(Source records)
(* ===== verification/Pow.v ===== *)
(** * Proof-of-work targets

    Model of src/src/pow.cpp: the retargeting rules GetNextTargetRequired (proof of stake),
    KimotoGravityWell, DarkGravityWave, CalculateNextWorkRequired and GetNextWorkRequiredBTC, the choice
    between them in GetNextWorkRequired, and CheckProofOfWork.  [bnNew *= n] with a signed 64-bit [n]
    selects the overload for [uint32_t], so the factor is written [u32 n].  KimotoGravityWell computes
    with [double]: its operations are those of IEEE 754 binary64 (SpecFloat), and the library function
    [pow], whose rounding the C standard leaves open, is a parameter. *)

From Stdlib Require Import Floats.SpecFloat.
From S2P Require Import Prelude Script Crypto Serialize ArithUint256 ArithCompact Block Chain ChainSpec.

(** The members of Consensus::Params these rules read; the limits are byte strings. *)
Record PowParams : Type := MkPowParams {
  powLimit : list Z;
  posLimit : list Z;
  nPosTargetSpacingV1 : Z;
  nPosTargetSpacingV2 : Z;
  nSpecTargetFix : Z;
  fPowAllowMinDifficultyBlocks : bool;
  fPowNoRetargeting : bool;
  nPowTargetSpacing : Z;
  nPowTargetTimespan : Z;
  nMinimumDifficultyBlocks : Z;
  nPowKGWHeight : Z;
  nPowDGWHeight : Z
}.

Definition nTargetTimespan : Z := 10 * 60.

Definition DifficultyAdjustmentInterval (params : PowParams) : Z :=
  Z.quot (nPowTargetTimespan params) (nPowTargetSpacing params).

Definition deref (t : heap) (p : ptr) : res unit CBlockIndex :=
  match t !! p with Some b => Ok b | None => Abort end.

(** Division throws on zero. *)
Definition uint_div_assign (a b : list Z) : res unit (list Z) :=
  match uint_div a b with Some q => Ok q | None => Err tt end.

(** [bnNew.SetCompact(nBits)], without looking at the flags. *)
Definition SetCompact_ (nBits : Z) : list Z := fst (fst (SetCompact nBits)).

Definition clamp_limit (bnNew limit : list Z) : list Z := if uint_gtb bnNew limit then limit else bnNew.

Definition GetNextTargetRequired (t : heap) (pindexLast : option ptr) (fProofOfStake : bool) (params : PowParams)
  : res unit Z :=
  match pindexLast with
  | None => GetCompact (UintToArith256 (powLimit params)) false
  | Some pLast =>
      let bnTargetLimit := UintToArith256 (if fProofOfStake then posLimit params else powLimit params) in
      last ← deref t pLast;
      pPrev ← GetLastBlockIndex_loop (S pLast) t pLast fProofOfStake;
      prev ← deref t pPrev;
      match pprev prev with
      | None => GetCompact bnTargetLimit false
      | Some q =>
          pPrevPrev ← GetLastBlockIndex_loop (S q) t q fProofOfStake;
          prevprev ← deref t pPrevPrev;
          match pprev prevprev with
          | None => GetCompact bnTargetLimit false
          | Some _ =>
              let nActualSpacing := GetBlockTime prev - GetBlockTime prevprev in
              let nActualSpacing :=
                if (nHeight last <? nSpecTargetFix params) && (nActualSpacing <? 0) then nPosTargetSpacingV1 params
                else nActualSpacing in
              let bnNew := SetCompact_ (nBits (index_header prev)) in
              let spacing :=
                if nSpecTargetFix params <? nHeight last then nPosTargetSpacingV2 params
                else nPosTargetSpacingV1 params in
              let nInterval := Z.quot nTargetTimespan spacing in
              let bnNew := uint_mul32 bnNew (u32 ((nInterval - 1) * spacing + nActualSpacing + nActualSpacing)) in
              bnNew ← uint_div_assign bnNew (of_u64 (u64 ((nInterval + 1) * spacing)));
              let bnNew := if uint_leb bnNew (of_u64 0) || uint_gtb bnNew bnTargetLimit then bnTargetLimit else bnNew in
              GetCompact bnNew false
          end
      end
  end.

(** ** Kimoto gravity well *)

Section kimoto.

Context (pow : spec_float -> spec_float -> spec_float).

(** [double(n)] *)
Definition double (n : Z) : spec_float := binary_normalize 53 1024 n 0 false.

(** The conversion of a positive finite [double] to an integer. *)
Definition double_trunc (f : spec_float) : Z :=
  match f with
  | S754_finite s m e => (if s then -1 else 1) * Z.shiftl (Zpos m) e
  | _ => 0
  end.

(** The literals 0.025, 0.7084, 28.2 and -1.228. *)
Definition lit_0_025 : spec_float := S754_finite false 7205759403792794 (-58).
Definition lit_0_7084 : spec_float := S754_finite false 6380699952058519 (-53).
Definition lit_28_2 : spec_float := S754_finite false 7937594343240499 (-48).
Definition lit_m1_228 : spec_float := S754_finite true 5530420342410969 (-52).

(** [1 + (0.7084 * pow((double(PastBlocksMass)/double(28.2)), -1.228))] *)
Definition EventHorizonDeviation (PastBlocksMass : Z) : spec_float :=
  SFadd 53 1024 (double 1)
    (SFmul 53 1024 lit_0_7084 (pow (SFdiv 53 1024 (double PastBlocksMass) lit_28_2) lit_m1_228)).

(** The state of the loop that is read after it. *)
Record KGW : Type := MkKGW {
  PastDifficultyAverage : list Z;
  PastRateActualSeconds : Z;
  PastRateTargetSeconds : Z
}.

Definition kgw_average (i : Z) (bnTarget bnPrev : list Z) : res unit (list Z) :=
  if 1 <? i then
    if uint_geb bnTarget bnPrev
    then q ← uint_div_assign (uint_sub bnTarget bnPrev) (of_u64 i); Ok (uint_add q bnPrev)
    else q ← uint_div_assign (uint_sub bnPrev bnTarget) (of_u64 i); Ok (uint_sub bnPrev q)
  else Ok bnTarget.

Definition AdjustmentRatio (PastRateTargetSeconds PastRateActualSeconds : Z) : spec_float :=
  if negb (PastRateActualSeconds =? 0) && negb (PastRateTargetSeconds =? 0)
  then SFdiv 53 1024 (double PastRateTargetSeconds) (double PastRateActualSeconds) else double 1.

(** Iteration [i] of the loop at the block [BlockReading]; [PastBlocksMass] is [i - 1] before it. *)
Fixpoint KimotoGravityWell_loop (fuel : nat) (i PastBlocksMin PastBlocksMax : Z) (t : heap) (last : CBlockIndex)
    (BlockReading : ptr) (st : KGW) (params : PowParams) : res unit KGW :=
  b ← deref t BlockReading;
  if negb (0 <? nHeight b) then Ok st else
  if (0 <? PastBlocksMax) && (PastBlocksMax <? i) then Ok st else
  avg ← kgw_average i (SetCompact_ (nBits (index_header b))) (PastDifficultyAverage st);
  let actual := GetBlockTime last - GetBlockTime b in
  let target := s64 (nPowTargetSpacing params * i) in
  let actual := if actual <? 0 then 0 else actual in
  let st := MkKGW avg actual target in
  let ratio := AdjustmentRatio target actual in
  let fast := EventHorizonDeviation i in
  let slow := SFdiv 53 1024 (double 1) fast in
  if (PastBlocksMin <=? i) && (SFleb ratio slow || SFleb fast ratio) then Ok st else
  match pprev b, fuel with
  | None, _ => Ok st
  | Some _, O => Abort
  | Some p, S fuel => KimotoGravityWell_loop fuel (i + 1) PastBlocksMin PastBlocksMax t last p st params
  end.

Definition KimotoGravityWell (t : heap) (pindexLast : option ptr) (params : PowParams) : res unit Z :=
  let bnPowLimit := UintToArith256 (powLimit params) in
  let pastSecondsMin := double_trunc (SFmul 53 1024 (double (nPowTargetTimespan params)) lit_0_025) in
  let pastSecondsMax := u64 (nPowTargetTimespan params * 7) in
  let PastBlocksMin := pastSecondsMin / u64 (nPowTargetSpacing params) in
  let PastBlocksMax := pastSecondsMax / u64 (nPowTargetSpacing params) in
  match pindexLast with
  | None => GetCompact bnPowLimit false
  | Some p =>
      last ← deref t p;
      if (nHeight last =? 0) || (u64 (nHeight last) <? PastBlocksMin) then GetCompact bnPowLimit false else
      st ← KimotoGravityWell_loop (S p) 1 PastBlocksMin PastBlocksMax t last p (MkKGW uint_zero 0 0) params;
      bnNew ← (if negb (PastRateActualSeconds st =? 0) && negb (PastRateTargetSeconds st =? 0)
               then uint_div_assign (uint_mul32 (PastDifficultyAverage st) (u32 (PastRateActualSeconds st)))
                      (of_u64 (u64 (PastRateTargetSeconds st)))
               else Ok (PastDifficultyAverage st));
      GetCompact (clamp_limit bnNew bnPowLimit) false
  end.

End kimoto.

(** ** Dark gravity wave and the rule of Bitcoin *)

(** The loop of DarkGravityWave: [k] iterations are left, [nCountBlocks] is the current one. *)
Definition nPastBlocks : Z := 24.

Fixpoint DarkGravityWave_loop (k : nat) (nCountBlocks : Z) (t : heap) (pindex : ptr) (bnPastTargetAvg : list Z)
  : res unit (list Z * ptr) :=
  match k with
  | O => Ok (bnPastTargetAvg, pindex)
  | S k =>
      b ← deref t pindex;
      let bnTarget := SetCompact_ (nBits (index_header b)) in
      avg ← (if nCountBlocks =? 1 then Ok bnTarget
             else uint_div_assign (uint_add (uint_mul32 bnPastTargetAvg nCountBlocks) bnTarget)
                    (of_u64 (nCountBlocks + 1)));
      pindex ← (if nCountBlocks =? nPastBlocks then Ok pindex
                else match pprev b with Some p => Ok p | None => Abort end);
      DarkGravityWave_loop k (nCountBlocks + 1) t pindex avg
  end.

Definition DarkGravityWave (t : heap) (pindexLast : option ptr) (params : PowParams) : res unit Z :=
  let bnPowLimit := UintToArith256 (powLimit params) in
  let nTargetTimespan := nPastBlocks * nPowTargetSpacing params in
  match pindexLast with
  | None => GetCompact bnPowLimit false
  | Some p =>
      last ← deref t p;
      if nHeight last <? nPastBlocks then GetCompact bnPowLimit false else
      '(bnNew, pindex) ← DarkGravityWave_loop (Z.to_nat nPastBlocks) 1 t p uint_zero;
      first ← deref t pindex;
      let nActualTimespan := GetBlockTime last - GetBlockTime first in
      let nActualTimespan :=
        if nActualTimespan <? Z.quot nTargetTimespan 3 then Z.quot nTargetTimespan 3 else nActualTimespan in
      let nActualTimespan :=
        if nTargetTimespan * 3 <? nActualTimespan then nTargetTimespan * 3 else nActualTimespan in
      let bnNew := uint_mul32 bnNew (u32 nActualTimespan) in
      bnNew ← uint_div_assign bnNew (of_u64 (u64 nTargetTimespan));
      GetCompact (clamp_limit bnNew bnPowLimit) false
  end.

Definition CalculateNextWorkRequired (last : CBlockIndex) (nFirstBlockTime : Z) (params : PowParams) : res unit Z :=
  if fPowNoRetargeting params then Ok (nBits (index_header last)) else
  let T := nPowTargetTimespan params in
  let nActualTimespan := GetBlockTime last - nFirstBlockTime in
  let nActualTimespan := if nActualTimespan <? Z.quot T 4 then Z.quot T 4 else nActualTimespan in
  let nActualTimespan := if T * 4 <? nActualTimespan then T * 4 else nActualTimespan in
  let bnPowLimit := UintToArith256 (powLimit params) in
  let bnNew := SetCompact_ (nBits (index_header last)) in
  let bnNew := uint_mul32 bnNew (u32 nActualTimespan) in
  bnNew ← uint_div_assign bnNew (of_u64 (u64 T));
  GetCompact (clamp_limit bnNew bnPowLimit) false.

(** The last block that was not mined under the special rule. *)
Fixpoint last_regular_block (fuel : nat) (t : heap) (pindex : ptr) (interval nProofOfWorkLimit : Z) : res unit Z :=
  b ← deref t pindex;
  match pprev b with
  | Some p =>
      if negb (Z.rem (nHeight b) interval =? 0) && (nBits (index_header b) =? nProofOfWorkLimit) then
        match fuel with O => Abort | S fuel => last_regular_block fuel t p interval nProofOfWorkLimit end
      else Ok (nBits (index_header b))
  | None => Ok (nBits (index_header b))
  end.

(** [nTime] is the time of the block that is asked for. *)
Definition GetNextWorkRequiredBTC (t : heap) (pindexLast : ptr) (nTime : Z) (params : PowParams) : res unit Z :=
  last ← deref t pindexLast;
  nProofOfWorkLimit ← GetCompact (UintToArith256 (powLimit params)) false;
  let interval := DifficultyAdjustmentInterval params in
  if negb (Z.rem (nHeight last + 1) interval =? 0) then
    if fPowAllowMinDifficultyBlocks params then
      if GetBlockTime last + nPowTargetSpacing params * 2 <? nTime then Ok nProofOfWorkLimit
      else last_regular_block (S pindexLast) t pindexLast interval nProofOfWorkLimit
    else Ok (nBits (index_header last))
  else
    let nHeightFirst := nHeight last - (interval - 1) in
    _ ← assertb (0 <=? nHeightFirst);
    first ← GetAncestor t pindexLast nHeightFirst;
    match first with
    | None => Abort
    | Some p => b ← deref t p; CalculateNextWorkRequired last (GetBlockTime b) params
    end.

(** ** The choice of the rule *)

(** [nTime] is the time of the block that is asked for. *)
Definition GetNextWorkRequired (pow : spec_float -> spec_float -> spec_float) (t : heap) (pindexLast : option ptr)
    (nTime : Z) (params : PowParams) : res unit Z :=
  match pindexLast with
  | None => Abort
  | Some p =>
      last ← deref t p;
      let bnPowLimit := UintToArith256 (powLimit params) in
      if nHeight last <? nMinimumDifficultyBlocks params then GetCompact bnPowLimit false else
      if nHeight last + 1 <? nPowKGWHeight params then GetNextWorkRequiredBTC t p nTime params else
      if fPowAllowMinDifficultyBlocks params && (GetBlockTime last + 2 * 60 * 60 <? nTime)
      then GetCompact bnPowLimit false else
      if fPowAllowMinDifficultyBlocks params && (GetBlockTime last + nPowTargetSpacing params * 4 <? nTime)
      then GetCompact (clamp_limit (uint_mul32 (SetCompact_ (nBits (index_header last))) 10) bnPowLimit) false else
      if nHeight last + 1 <? nPowDGWHeight params then KimotoGravityWell pow t pindexLast params
      else DarkGravityWave t pindexLast params
  end.

Definition CheckProofOfWork (hash : list Z) (nBits : Z) (params : PowParams) : bool :=
  let '(bnTarget, fNegative, fOverflow) := SetCompact nBits in
  if fNegative || EqualTo bnTarget 0 || fOverflow || uint_gtb bnTarget (UintToArith256 (powLimit params)) then false
  else if uint_gtb (UintToArith256 hash) bnTarget then false
  else true.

Task to carry out -> Search the data for "nPastBlocks". Copy every line that has it.

Exercise response ->
Definition nPastBlocks : Z := 24.
      pindex ← (if nCountBlocks =? nPastBlocks then Ok pindex
  let nTargetTimespan := nPastBlocks * nPowTargetSpacing params in
      if nHeight last <? nPastBlocks then GetCompact bnPowLimit false else
      '(bnNew, pindex) ← DarkGravityWave_loop (Z.to_nat nPastBlocks) 1 t p uint_zero;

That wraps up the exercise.